26/11/2021 di Manuela Antonacci

A Palermo l’evento “green” di un Istituto Comprensivo si tinge di “arcobaleno”

“Stamattina, insieme a Famiglie Arcobaleno abbiamo partecipato a un incontro su bullismo e cyberbullismo con oltre 80 ragazze/i all'I.C. “Principessa Elena di Napoli”. Una bella esperienza di crescita e confronto”. Si tratta del post condiviso lo scorso 24 novembre (ad evento già concluso) dalla pagina facebook di Arcigay, in merito ad un evento svoltosi nell’Istituto Comprensivo di Palermo, intitolato alla principessa.

Un post lapidario e sicuramente per certi versi anche “criptico”, quello condiviso da Arcigay Palermo e Famiglie Arcobaleno, in riferimento, come dicevamo, ad un’iniziativa dell’istituto comprensivo, all’interno del progetto “La settimana della sostenibilità della Principessa. Sostenibilità ecologica, sociale delle relazioni interpersonali”. Un programma di incontri che hanno come sfondo il rapporto con la natura e si snodano tra una prima giornata sulla Festa dei Diritti dell’Infanzia e dell’Adolescenza, una seconda giornata che prevede un incontro con l’apicoltore passando poi per un terzo incontro che riguarda, appunto, l’evento in questione, ovvero “L’accettazione e la valorizzazione della diversità” con Famiglie Arcobaleno.

Gli elementi che balzano subito agli occhi, in questo contesto e che destano non poca perplessità, sono principalmente due: innanzitutto la difficoltà oggettiva nel collegare il tema arcobaleno a quello della sostenibilità ecologica, in senso lato, dato che la sostenibilità ecologica nelle relazioni sociali si riferisce, per definizione alle “complesse interazioni tra le popolazioni umane, organizzate in comunità, ed i fattori abiotici, biotici e culturali del loro ambiente di vita, sia in relazione ai fenomeni di adattamento all’ambiente che per comprendere l’importanza delle diversità ambientali nello sviluppo delle comunità umane”. Un argomento, dunque, in cui non si comprende proprio come le tematiche Lgbtqia+ vi possano rientrare.

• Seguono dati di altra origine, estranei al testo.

(** * A single-request HTTP/1.1 client connection

    Shallow embedding of [http_connection] (src/src/http_connection.cpp)
    and the properties of its state machine.

    The connection is a struct of plain members that is driven by the
    completion handlers of one event loop.  Every member function is
    embedded as a function from the connection to the connection after
    the call, paired with the list of effects the call had on its
    collaborators (timers, resolver, stream, handlers), in program
    order.  The collaborators whose code lives outside this file (URL
    parser, HTTP response parser, gzip, base64, the stream types) are
    the fields of the [Collaborators] interface. *)

From Stdlib Require Import ZArith List String Ascii Bool Lia.
From Stdlib Require Import Strings.Byte.
From Stdlib Require Import Sorting.Permutation.
From Stdlib Require Import DecimalString.
Import ListNotations.

Local Open Scope string_scope.
Local Open Scope list_scope.
Local Open Scope Z_scope.

(** ** Error codes *)

(** The values of [error_code] the connection creates or tests for.
    [other_errc] stands for the codes only collaborators produce
    (resolver, stream, URL parser, gzip). *)
Inductive errc : Type :=
| operation_aborted            (* boost::asio::error::operation_aborted *)
| eof                          (* boost::asio::error::eof *)
| shut_down                    (* boost::asio::error::shut_down *)
| timed_out                    (* errors::timed_out *)
| blocked_by_idna              (* errors::blocked_by_idna *)
| unsupported_url_protocol     (* errors::unsupported_url_protocol *)
| http_parse_error             (* errors::http_parse_error *)
| http_missing_location        (* errors::http_missing_location *)
| address_family_not_supported (* boost::system::errc, generic_category *)
| file_too_large               (* boost::system::errc, generic_category *)
| other_errc (n : Z).

(** [None] is the default-constructed [error_code], "success";
    [if (e)] is [is_error e] and [e.clear()] makes it [None]. *)
Definition error_code : Type := option errc.

Definition is_error (e : error_code) : bool :=
  match e with Some _ => true | None => false end.

Definition is_operation_aborted (e : error_code) : bool :=
  match e with Some operation_aborted => true | _ => false end.

Definition is_eof_or_shut_down (e : error_code) : bool :=
  match e with Some eof | Some shut_down => true | _ => false end.

(** ** Error categories (src/src/error_code.cpp) *)

(** [ip2_error_category]: the category of the library's own error
    values.  [message] reads the text of a value from the table [msgs];
    the block of the table for the bdecode errors is compiled in only
    with [TORRENT_ABI_VERSION == 1] and is ten empty strings
    otherwise. *)
Module ip2_error_category.

Definition name : string := "ip2".

(** The entries before the bdecode block. *)
Definition msgs_head : list string :=
  [ "no error"; "torrent file collides with file from another torrent";
    "hash check failed"; "torrent file is not a dictionary";
    "missing or invalid 'info' section in torrent file";
    "'info' entry is not a dictionary";
    "invalid or missing 'piece length' entry in torrent file";
    "missing name in torrent file";
    "invalid 'name' of torrent (possible exploit attempt)";
    "invalid length of torrent"; "failed to parse files from torrent file";
    "invalid or missing 'pieces' entry in torrent file";
    "incorrect number of piece hashes in torrent file";
    "too many pieces in torrent"; "invalid metadata received from swarm";
    "invalid bencoding"; "no files in torrent"; "invalid escaped string";
    "session is closing"; "torrent already exists in session";
    "invalid torrent handle used"; "invalid type requested from entry";
    "missing info-hash from URI"; "file too short";
    "unsupported URL protocol"; "failed to parse URL";
    "peer sent 0 length piece"; "parse failed"; "invalid file format tag";
    "missing info-hash"; "mismatching info-hash"; "invalid hostname";
    "invalid port"; "port blocked by port-filter";
    "expected closing ] for address"; "destructing torrent"; "timed out";
    "upload to upload connection"; "uninteresting upload-only peer";
    "invalid info-hash"; "torrent paused";
    "'have'-message with higher index than the number of pieces";
    "bitfield of invalid size"; "too many piece requests while choked";
    "invalid piece packet"; "out of memory"; "torrent aborted";
    "connected to ourselves"; "invalid piece size"; "timed out: no interest";
    "timed out: inactivity"; "timed out: no handshake";
    "timed out: no request"; "invalid choke message";
    "invalid unchoke message"; "invalid interested message";
    "invalid not-interested message"; "invalid request message";
    "invalid hash list"; "invalid hash piece message";
    "invalid cancel message"; "invalid dht-port message";
    "invalid suggest piece message"; "invalid have-all message";
    "invalid have-none message"; "invalid reject message";
    "invalid allow-fast message"; "invalid extended message";
    "invalid message"; "sync hash not found";
    "unable to verify encryption constant"; "plaintext mode not provided";
    "rc4 mode not provided"; "unsupported encryption mode";
    "peer selected unsupported encryption mode";
    "invalid encryption pad size"; "invalid encryption handshake";
    "incoming encrypted connections disabled";
    "incoming regular connections disabled"; "duplicate peer-id";
    "torrent removed"; "packet too large"; ""; "HTTP error";
    "missing location header"; "invalid redirection"; "redirecting";
    "invalid HTTP range"; "missing content-length"; "banned by IP filter";
    "too many connections"; "peer banned"; "stopping torrent";
    "too many corrupt pieces"; "torrent is not ready to accept peers";
    "peer is not properly constructed"; "session is closing";
    "optimistic disconnect"; "torrent finished"; "no router found";
    "metadata too large"; "invalid metadata request"; "invalid metadata size";
    "invalid metadata offset"; "invalid metadata message";
    "pex message too large"; "invalid pex message";
    "invalid lt_tracker message";
    "pex messages sent too frequent (possible attack)";
    "torrent has no metadata"; "invalid dont-have message";
    "SSL connection required"; "invalid SSL certificate";
    "not an SSL torrent"; "banned by port filter";
    "invalid session handle used"; "listen socket has been closed";
    "invalid hash request"; "invalid hashes"; "invalid hash reject";
    "unsupported protocol version";
    "not authorized to create port map (enable NAT-PMP on your router)";
    "network failure"; "out of resources"; "unsupported opcode"; ""; ""; "";
    ""; ""; "missing or invalid 'file sizes' entry";
    "no files in resume data"; "missing 'slots' and 'pieces' entry";
    "mismatching number of files"; "mismatching file size";
    "mismatching file timestamp"; "not a dictionary";
    "invalid 'blocks per piece' entry"; "missing slots list";
    "file has more slots than torrent"; "invalid entry type in slot list";
    "invalid piece index in slot list"; "pieces needs to be reordered";
    "fastresume not modified since last save"; "too many duplicate filenames";
    ""; ""; ""; ""; ""; "Invalid HTTP header";
    "missing Location header in HTTP redirect";
    "failed to decompress HTTP response"; ""; ""; ""; ""; ""; ""; "";
    "no i2p router is set up"; ""; ""; ""; ""; ""; ""; ""; ""; "";
    "scrape not available on tracker"; "invalid tracker response";
    "invalid peer dictionary entry"; "tracker sent a failure message";
    "missing or invalid 'files' entry"; "missing or invalid 'hash' entry";
    "missing or invalid 'peers' and 'peers6' entry";
    "udp tracker response packet has invalid size";
    "invalid transaction id in udp tracker response";
    "invalid action field in udp tracker response";
    "skipping tracker announce (unreachable)"; ""; ""; ""; ""; ""; ""; ""; "";
    "" ].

Da non prendere sottogamba, inoltre, la gravità di un evento simili in un Istituto che comprende, al suo interno, due scuole dell’infanzia, una scuola primaria e una scuola seconda di I grado. Dunque tutti alunni giovani e soprattutto giovanissimi. Bambini molto piccoli. E ci si chiede perché quegli oltre “80 ragazzi” (sappiamo che in tutto l’Istituto ne accoglie circa 200) siano stati esposti a tematiche legate al mondo arcobaleno. Ci si chiede se i genitori siano stati informati preventivamente per poter dare il loro consenso/dissenso. Ci si chiede, in particolare, di cosa si è parlato e in che termini davanti a bambini così piccoli.

Piuttosto l’iniziativa ci sembra si possa inscrivere nella colonizzazione “a tappeto” di tipo ideologico che le varie realtà legate alla comunità Lgbt stanno portando avanti nelle scuole italiane in questo periodo e a ritmi incalzanti, guarda caso dopo l’affossamento del ddl Zan. Una sorta di rappresaglia ideologico-educativa, alla luce del fatto che il punto forte del ddl Zan erano proprio i corsi gender nelle scuole, lautamente finanziati. Un sogno, praticamente, per la comunità arcobaleno, che il naufragio del disegno di legge ha evidentemente infranto.

Peraltro, in questo contesto, salta agli occhi un altro elemento: non c’è traccia di ciò che si è svolto nella scuola in questione, sulla rete. Come mai? Solo un post buttato lì senza un corredo di foto o video sull’incontro. Si volevano evitare polemiche? Se l’iniziativa, come si legge nel post, ha avuto risultati così soddisfacenti, perché non mostrarla? C’era qualcosa che avrebbe suscitato perplessità, indignazione o scalpore? Domande a cui speriamo di trovare risposta.